Reşit Galip, Eylül 1933’te Darülfünun çalışmaları sırasında Fenerbahçe açıklarında ailesi ve çocuklarıyla birlikte çıktığı sandal gezisi sırasında bir deniz kazası geçirmiştir. Çocuklarını kendisi kurtarmıştır ancak geçirdiği deniz kazasının ardından, zatürree teşhisiyle tedavi gördüğü Ankara’daki evinde 5 Mart 1934 tarihinde hayatını kaybetmiştir. 41 yaşında ölen Dr. Reşit Galip, Cebeci mezarlığında yatmaktadır (Derviş, 1934).

Reşit Galip gençlik yıllarından itibaren gönüllü olarak Millî Mücadele’ye katılmış, Atatürk devrimlerine sıkı sıkıya bağlı kalmış, Cumhuriyet’in ihtiyaç duyduğu bir aydın olmuştur. Türkiye’de modern yükseköğrenim kurumlarının kurulmasına öncülük etmiş, böylece batılı tarzda eğitimin gelişmesinde önayak olmuştur. Hayatını Türkiye’nin bağımsızlığına ve çağdaşlığına adamıştır. Böylelikle “Millî Kahraman” olmuştur

Kaynakça

(1933). Cumhuriyet.

Akçura, Y. (1981). Yeni Türk Devletinin Öncüleri. Ankara: Kültür Bakanlığı Yayınları.

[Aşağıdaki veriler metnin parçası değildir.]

(* ===== verification/FmtHelper.v ===== *)
(** * spdlog: helpers for numbers in log lines (details/fmt_helper.h)

    Texts are appended to a buffer, [memory_buf_t], which is a list of characters.
    Numbers go through [fmt::format_int]; the characters its buffer holds before
    do not matter ([format_int_exact]), here they are zero. *)

From S2P Require Import Prelude Machine FmtInt.

Definition buf : Type := list Z.

Definition append_string_view (view : list Z) : M buf unit := modify (fun dest => dest ++ view).
Definition push_back (c : Z) : M buf unit := modify (fun dest => dest ++ [c]).

(** [append_int] for the types [int] ([signed], 32), [long] and the unsigned
    ones. *)
Definition append_int (signed : bool) (bits n : Z) : M buf unit :=
  let! i := of_outcome (format_int_new signed bits n (replicate 22 0)) in
  append_string_view (format_int_data i).

(** [count_digits]: the number of an unsigned type of [bits] bits. *)
Definition fmt_count_digits (bits n : Z) : outcome Z := FmtInt.count_digits bits (wrap bits n).

(** [pad2]: [{:02}] of a number that is negative or has three digits is its
    decimal notation. *)
Definition pad2 (n : Z) : M buf unit :=
  if (0 <=? n) && (n <? 100) then
    do! push_back (48 + Z.quot n 10) in push_back (48 + Z.rem n 10)
  else append_string_view (decimal n).

(** The loop of [pad_uint]. *)
Definition pad_uint (bits n width : Z) : M buf unit :=
  let! d := of_outcome (fmt_count_digits bits n) in
  do! append_string_view (replicate (Z.to_nat (width - d)) 48) in
  append_int false bits n.

Definition pad3 (bits n : Z) : M buf unit :=
  if n <? 1000 then
    do! push_back (n / 100 + 48) in
    let n := n mod 100 in
    do! push_back (n / 10 + 48) in push_back (n mod 10 + 48)
  else append_int false bits n.
Definition pad6 (bits n : Z) : M buf unit := pad_uint bits n 6.
Definition pad9 (bits n : Z) : M buf unit := pad_uint bits n 9.

(** Nanoseconds in a second, millisecond, microsecond. *)
Definition seconds : Z := 1000000000.
Definition milliseconds : Z := 1000000.
Definition microseconds : Z := 1000.
Definition nanoseconds : Z := 1.

(** [duration_cast] of nanoseconds to a unit rounds towards zero. *)
Definition duration_cast (unit tp : Z) : Z := Z.quot tp unit.

Definition time_fraction (unit tp : Z) : Z :=
  duration_cast unit tp - duration_cast seconds tp * (seconds / unit).

(** ** What they append *)
Lemma append_int_ok signed bits n dest :
  int_range signed bits n -> append_int signed bits n dest = (Ok tt, dest ++ decimal n).
Proof.
  intros Hr. unfold append_int, bind, of_outcome.
  destruct (format_int_ok signed bits n (replicate 22 0) Hr eq_refl) as (i & -> & D & _). unfold append_string_view, modify. by rewrite D.
Qed.

(** Two digits. *)
Definition two (n : Z) : list Z := [48 + n / 10; 48 + n mod 10].

Lemma pad2_ok n dest : 0 <= n < 100 -> pad2 n dest = (Ok tt, dest ++ two n).
Proof.
  intros. unfold pad2. rewrite (proj2 (Z.leb_le _ _)), (proj2 (Z.ltb_lt _ _)) by lia. simpl.
  unfold push_back, bind, modify, two. rewrite Z.quot_div_nonneg, Z.rem_mod_nonneg by lia. by rewrite <- app_assoc.
Qed.

(** A number below [10 ^ width] is padded to exactly [width] digits. *)
Lemma pad_uint_ok bits n width dest :
  bits = 32 \/ bits = 64 -> 0 <= n < 2 ^ bits -> 1 <= width -> n < 10 ^ width ->
  exists zeros, pad_uint bits n width dest = (Ok tt, dest ++ replicate zeros 48 ++ digits n) /\
    zlen (replicate zeros 48 ++ digits n) = width.
Proof.
  intros Hb Hn Hw Hd. unfold pad_uint, fmt_count_digits. rewrite wrap_small by done.
  exists (Z.to_nat (width - zlen (digits n))). split.
  - unfold bind at 1, of_outcome. assert (FmtInt.count_digits bits n = Ok (zlen (digits n))) as ->.
    { unfold FmtInt.count_digits. destruct Hb as [->| ->]; simpl; [by apply do_count_digits32_ok|by apply do_count_digits64_ok]. }
    unfold append_string_view, bind, modify. rewrite append_int_ok by (by split). unfold decimal.
    rewrite (proj2 (Z.ltb_ge _ _)) by lia. by rewrite <- app_assoc.
  - rewrite zlen_app, zlen_replicate. pose proof (digits_length_le width n Hw ltac:(lia)). lia.
Qed.

(** The fraction of a second is below a second, in its unit. *)
Lemma time_fraction_range unit tp :
  unit = milliseconds \/ unit = microseconds \/ unit = nanoseconds -> 0 <= tp ->
  time_fraction unit tp = tp mod seconds / unit /\ 0 <= time_fraction unit tp < seconds / unit.
Proof.
  intros Hu Ht. pose proof (Z.mod_pos_bound tp seconds ltac:(done)) as Hm. revert Hm.
  destruct Hu as [->|[->| ->]]; unfold time_fraction, duration_cast, seconds, milliseconds, microseconds, nanoseconds;
    rewrite !Z.quot_div_nonneg by lia.
  - change (1000000000 / 1000000) with 1000. intros. split; Z.div_mod_to_equations; lia.
  - change (1000000000 / 1000) with 1000000. intros. split; Z.div_mod_to_equations; lia.
  - change (1000000000 / 1) with 1000000000. intros. split; Z.div_mod_to_equations; lia.
Qed.

Lemma pad3_ok bits n dest : 0 <= n < 1000 -> pad3 bits n dest = (Ok tt, dest ++ [48 + n / 100] ++ two (n mod 100)).
Proof.
  intros. unfold pad3. rewrite (proj2 (Z.ltb_lt _ _)) by lia. unfold push_back, bind, modify, two.
  rewrite <- !app_assoc. cbn [app]. by rewrite !(Z.add_comm _ 48).
Qed.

Başar, E. (2004). Milli Eğitim Bakanlarının Eğitim Faaliyetleri 1920-1960. İstanbul: Milli Eğitim Bakanlığı Yayınları. akt. Ertugrul Turgut

Derviş, M. (1934). Doktor Resit Galibi de Kaybettik. Resimli Sark. akt. Ertugrul Turgut

Grathusen, K. D. (1981). 1933 Yılından Sonra Alman Bilim Adamlarının Türkiye’ye Göçü. Ankara.

Hatipoğulu, M. T. (1998). Dr. Reşit Galip ve Üniversitesi. Abece Eğitim ve Sanat Dergisi. akt. Ertugrul Turgut

Hirsch, E. (1950). Dünya Üniversiteleri ve Türkiye’de Üniversitelerin Gelişmesi. İstanbul.

Kırdar, L. (1936). Reşit Galip. Kaynak,Sayı:38.

Malche, A. Üniversite ile ilgili raporu.

Namık, H. (Nisan 1934). Reşit Galip. Ülkü Halkevleri Mecmuası,C.3,Sayı 14. akt. Ertugrul Turgut

Şapolyo, E. B. (1934). Reşit Galip’İn Hayatı. Çığır.

Widmann, H. (1981). Atatürk Üniversite Reformu. İstanbul.